We recently reported that immature porcine Leydig cells express both somatostatin (SRIF) and SRIF receptor type-2 (sst-2) transcripts. The present study was therefore undertaken to assess whether SRIF might exert autocrine actions on these cells through sst2A receptor, one of the two sst2 isoforms known to exert important neuroendocrine and endocrine functions. Using a polyclonal antibody directed towards the C-terminal tail of the sst2A receptor subtype, receptor immunoreactivity was detected in a subpopulation of Leydig cells and spermatogonia. To address the physiological correlates of this expression we then studied the possible involvement of sst2 receptor in the regulation of testosterone secretion. Functional assays showed that the sst2 agonist octreotide inhibited both basal and hCG-stimulated testosterone secretion by testosterone pretreated Leydig cells.
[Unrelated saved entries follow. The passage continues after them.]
(* ===== verification/ZmqThm.v ===== *)
(** * Messages over ZeroMQ: theorems

    Interrupted calls are made again; a multipart message that is sent is the one
    that is received; the loops between a socket and a channel move the messages in
    order up to the first empty one, or to the first error, and close what they
    initialise; the poller is an association list. *)

From Stdlib Require Import ZArith Lia List Bool.
From stdpp Require Import base tactics list option gmap.
From S2P Require Import Prelude Zmq.

Open Scope hj_scope.
Open Scope nat_scope.

(** ** Loops *)

Section Loops.
Import Zmq.

Definition size_of (w : world) : nat := length (rx w) + length (tx w).
(** A turn that goes on has made a call. *)
Definition consuming {A} (body : M (option A)) : Prop := forall w r w', body w = Some (r, w') -> r = None -> size_of w' < size_of w.

Lemma loop_enough {A} (body : M (option A)) n k w : consuming body -> size_of w < n -> size_of w < k -> loop n body w = loop k body w.
Proof.
  intros Hb. revert k w. induction n as [|n IH]; intros k w Hn Hk; [lia|]. destruct k as [|k]; [lia|].
  cbn [loop]. unfold bind. destruct (body w) as [[[a|] w']|] eqn:E; try reflexivity.
  specialize (Hb w None w' E eq_refl). apply IH; lia.
Qed.

Lemma while_unfold {A} (body : M (option A)) w : consuming body ->
  while_true body w = match body w with
    | None => None | Some (Some a, w') => Some (a, w') | Some (None, w') => while_true body w' end.
Proof.
  intros Hb. unfold while_true at 1. cbn [loop]. unfold bind. destruct (body w) as [[[a|] w']|] eqn:E; try reflexivity.
  pose proof (Hb w None w' E eq_refl) as Hlt. unfold while_true. apply loop_enough; auto; unfold size_of in Hlt |- *; lia.
Qed.

(** ** What a call that is made again gives *)

Fixpoint next (l : list reception) : option (reception * list reception) :=
  match l with
  | [] => None
  | Err e :: q => if (e =? EINTR)%Z then next q else Some (Err e, q)
  | r :: q => Some (r, q)
  end.
Fixpoint next_tx (l : list (option Z)) : option (option Z * list (option Z)) :=
  match l with
  | [] => None
  | Some e :: q => if (e =? EINTR)%Z then next_tx q else Some (Some e, q)
  | None :: q => Some (None, q)
  end.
To assess whether sst2 receptor expression might be regulated by testosterone, we performed a semi-quantitative RT-PCR analysis of sst2 mRNA expression in Leydig cells cultured in the presence or in the absence of the androgen. A significant increase in sst2 receptor transcripts was observed in testosterone-treated cells. Taken together, these data suggest that SRIF can inhibit testosterone secretion through the sst2A receptor. The mechanism of the local inhibitory actions of SRIF is probably autocrine since immature porcine Leydig cells express SRIF itself and it might involve testosterone-induced increase of sst2 receptor expression in immature Leydig cells.

Published

2003